I know that I've been out of the blogging loop for quite some time. I was talking to John and Stacy about that last night and said that world traveling will kinda do that to a person! I mean, I have been through the States (making trips to 4 different states during my time there), to Ghana, to Australia (by means of London and Singapore), and back to Ghana in 2 months time. Yeah, it's been a busy season. There are so many things to say about my travels, but this morning I felt the need to write something else.
This morning in our worship service here at the house, Lydia stood up to tell a testimony about some reconciliation that happened between her and her father. She told how her relationship with her father has always been strained and she doesn't remember a time when her father has ever hugged her. Recently, her father was in a car accident and Lydia when to visit him in the hospital where he was pretty ill. Because of his fever, he couldn't even recognize Lydia which really hurt her. She came home and talked to John about it and he knew that there was more going on than just the father not recognizing Lydia. As her story poured out, he saw the hurt behind this relationship. He prayed for Lydia and told her that she should go back. He told her to bring a gift with her, something her father would really like, and go back to just tell her father that she loves him. And she did this on Friday. When Lydia gave her father the gift she had brought for him, he began to weep. He gave her a hug, one of the first in her memory.

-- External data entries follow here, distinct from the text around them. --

(** * GroupWise aggregation: clustering and two-level aggregation

    A shallow embedding of [src/aggregators/GroupWise.py]
    (class [GroupWiseAggregation]) and the properties of it that the
    specification states.

    Conventions of the embedding.
    - A float is an exact rational ([Q]): rounding, infinities and NaN are
      not represented.  The properties below are stated so as not to rest
      on a value that rounding could change: they speak of the structure
      of the computation, name a comparison or a quotient as the code
      computes it, or carry the bounds within which exact and rounded
      arithmetic agree as hypotheses.
    - A one-dimensional float tensor is a [list Q]; a zero-dimensional
      tensor (one element of it) is a [Q].
    - A Python [int] is a [Z]; positions produced by [range] and
      [enumerate] are [nat]s, converted where they are stored or compared.
    - A [Dict[int, nn.Module]] is an association list in insertion order,
      the order [dict.items()] iterates in.
    - Tensor objects that the object's attributes and local variables may
      share live in a store ([tensors]); an attribute holds a position in
      it, so that two names for one tensor stay two names for one tensor.
    - A method is a function from the object's state to an [outcome]: a
      normal return, a raised exception (the state keeps what was mutated
      before the raise), or exhaustion of the fuel of a [while] loop. *)

From Stdlib Require Import Reals Qreals Lra QArith Qminmax Qabs Qround ZArith Lia Lqa.
From stdpp Require Import base list strings.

I was so blessed by her story. It reminded me of God's Father-heart for restoration in the church, restoration in families, and restoration of souls. Reconciliation and restoration is not easy. Oftentimes, it requires one to lay down their pride, to set aside their own desires, and to just surrender to whatever outcome may come.

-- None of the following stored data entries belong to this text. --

(** * HIDAPI libusb backend (src/hidapi/libusb/hid.c): a shallow embedding

    The definitions follow the C file:
    - [Machine]    : the C integer types the file uses, and the result of
                     running a piece of C;
    - [Descriptor] : [get_bytes], [get_usage], [fill_device_info_usage];
    - [Usb]        : the libusb structures and calls the file works with;
    - [Quirks]     : [is_xbox360], [is_xboxone], [init_xboxone];
    - [Session]    : [read_callback], [return_data], [hid_read_timeout],
                     [hid_read], [hid_write], [hid_close];
    - [Api]        : [hid_set_nonblocking], the feature and input report
                     calls, [hid_get_indexed_string],
                     [hid_get_report_descriptor];
    - [Interfaces] : [get_report_descriptor_size_from_interface_descriptors];
    - [Open]       : [init_xbox360], [calculate_device_quirks],
                     [hidapi_initialize_device];
    - [Strings]    : [get_first_language], [is_language_supported],
                     [get_usb_string];
    - [StringCache]: the [usb_string_cache] functions;
    - [Path]       : [get_path], [make_path];
    - [Enumerate]  : [should_enumerate_interface], [libusb_blacklist],
                     [create_device_info_for_device], [hid_enumerate],
                     [hid_open_path], [hid_open];
    - [Locale]     : [lang_map], [get_usb_code_for_current_locale];
    - [SysDevice]  : [hid_libusb_wrap_sys_device].
    The properties come after them, in the same order.

    Linked lists are lists, [NULL] is the empty list (or [None] for a
    pointer to a struct), bytes are [Byte.byte], C integers are [Z] with the
    conversions of their type written out.  Constants of headers that are
    not part of the file ([LIBUSB_CLASS_VENDOR_SPEC],
    [HIDAPI_THREAD_TIMED_OUT], the request type bits) and the answers of
    libusb and of the condition variable are parameters. *)

From Stdlib Require Import ZArith Lia Bool.
From Stdlib Require Import Strings.Byte.
From Stdlib Require Strings.String.
From stdpp Require Import base list option.

Local Open Scope Z_scope.

(* ===================================================================== *)
(** ** C integers and the result of running a piece of C                  *)
(* ===================================================================== *)

Module Machine.

(** [unsigned int], [uint32_t] *)
Definition u32 (z : Z) : Z := z mod 2 ^ 32.
(** [unsigned short], [uint16_t] *)
Definition u16 (z : Z) : Z := z mod 2 ^ 16.
(** [size_t] of an LP64 target *)
Definition usize (z : Z) : Z := z mod 2 ^ 64.
(** conversion to [int] (two's complement, 32 bits) *)
Definition to_int (z : Z) : Z := (z + 2 ^ 31) mod 2 ^ 32 - 2 ^ 31.

Definition INT_MAX : Z := 2 ^ 31 - 1.

(** a [uint8_t] read as a number *)
Definition byte_val (b : byte) : Z := Z.of_N (Byte.to_N b).

(** What running a piece of the code gives: a value, an access outside an
    object (a read past a buffer, a dereference of [NULL]), or no value yet
    (the loop has not finished within the steps it was given, a wait has
    not been woken). *)
Inductive res (A : Type) : Type :=
| Ok (a : A)
| Fault
| More.
Arguments Ok {A} a.
Arguments Fault {A}.
Arguments More {A}.

Definition res_bind {A B : Type} (f : A -> res B) (m : res A) : res B :=
  match m with
  | Ok a => f a
  | Fault => Fault
  | More => More
  end.

#[global] Instance res_mret : MRet res := fun _ a => Ok a.
#[global] Instance res_mbind : MBind res := fun _ _ f m => res_bind f m.

(** [buf[i]] for a buffer of [length buf] bytes *)
Definition index {A : Type} (buf : list A) (i : Z) : res A :=
  if i <? 0 then Fault
  else match buf !! Z.to_nat i with
       | Some b => Ok b
       | None => Fault
       end.

End Machine.
Import Machine.

(* ===================================================================== *)
(** ** The report descriptor parser                                       *)
(* ===================================================================== *)

Module Descriptor.

(** [get_bytes(rpt, len, num_bytes, cur)].  [cur] and [num_bytes] are
    [size_t]; the bytes are promoted to [int] and the sum is returned as
    [uint32_t]. *)
Definition get_bytes (rpt : list byte) (len num_bytes cur : Z) : res Z :=
  (* Return if there aren't enough bytes. *)
  if len <=? usize (cur + num_bytes) then Ok 0
  else if num_bytes =? 0 then Ok 0
  else if num_bytes =? 1 then
    b1 ← index rpt (usize (cur + 1));
    Ok (byte_val b1)
  else if num_bytes =? 2 then
    b2 ← index rpt (usize (cur + 2));
    b1 ← index rpt (usize (cur + 1));
    Ok (u32 (byte_val b2 * 256 + byte_val b1))
  else if num_bytes =? 4 then
    b4 ← index rpt (usize (cur + 4));
    b3 ← index rpt (usize (cur + 3));
    b2 ← index rpt (usize (cur + 2));
    b1 ← index rpt (usize (cur + 1));
    Ok (u32 (byte_val b4 * 0x01000000 +
             byte_val b3 * 0x00010000 +
             byte_val b2 * 0x00000100 +
             byte_val b1 * 0x00000001))
  else Ok 0.

(** The local variables of [get_usage] that live across iterations, with
    the two output cells [*usage_page] and [*usage]. *)
Record scan : Type := {
  sc_i : Z;                     (* unsigned int i *)
  sc_usage_page : Z;            (* *usage_page, unsigned short *)
  sc_usage : Z;                 (* *usage, unsigned short *)
  sc_usage_page_found : bool;
  sc_usage_found : bool
}.

(** The first half of the loop body: [key], [data_len] and [key_size] of
    the item at [i]. *)
Definition item_header (rpt : list byte) (size i : Z) : res (Z * Z * Z) :=
  b ← index rpt i;
  let key := byte_val b in
  if Z.land key 0xf0 =? 0xf0 then
    (* a Long Item: the next byte holds the length of the data section *)
    data_len ← (if u32 (i + 1) <? size
                then l ← index rpt (u32 (i + 1)); Ok (byte_val l)
                else Ok 0 (* malformed report *));
    Ok (key, data_len, 3)
  else
    (* a Short Item: the bottom two bits hold the size code *)
    let size_code := Z.land key 0x3 in
    let data_len :=
      if (size_code =? 0) || (size_code =? 1) || (size_code =? 2)
      then size_code
      else if size_code =? 3 then 4
      else 0 in
    Ok (key, data_len, 1).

I remember a season when God really taught this lesson to me. I had been working at PCC for the second summer as an intern and it was a really tough summer. I was challenged in ways I'd never been challenged before and I left in a really discouraging way, with some cruel words from the lady that I was living with at the time. When I left, I told myself, and I guess God too, that I would never return to that area. The lies that were told to me had broken down my confidence and I began to believe that everyone felt the way that that one lady felt about me. But, when I finished my credential program and began to look for work, the only place that had a teaching position open was the bay area. And so I moved back. The week that I got there, I was so welcomed in and loved by the people that I thought had believed all these lies about me. Restoration. And yet, there was still this fear of running into this woman who had said such cruel things to me. And so, I felt convicted that the only thing I could do was apologize for what hurt I had caused her and hope that forgiveness would follow. I didn't have a way to get a hold of her, so I emailed her, apologizing for what had happened the previous year and letting her know that all was forgiven on my end. I never heard from her again, but I was released. The bitterness and hurt of those words no longer ruled in my mind. Restored.
And then I think of two of my precious friends who are really living in an incredibly painful season of life right now. In so many ways, the grief of their season could make them turn their back on each other, on their faith, on life...and yet, they walk forward in hope. I'm incredibly blessed by their faith in the RESTORATIVE GOD!
And as I look over my kids...our 23 children here at CORM with all their varied pasts and pains and hurts...all I can see is hope. Their future is so bright and their eyes are alive because God has restored their past...and will continue to restore it.
Today, I am living in Psalm 139, reminded of how God rescues, restores, and knows us from before we were even formed. His story, the one that is at work in my life, is always working towards restoration, and I am so thankful for that!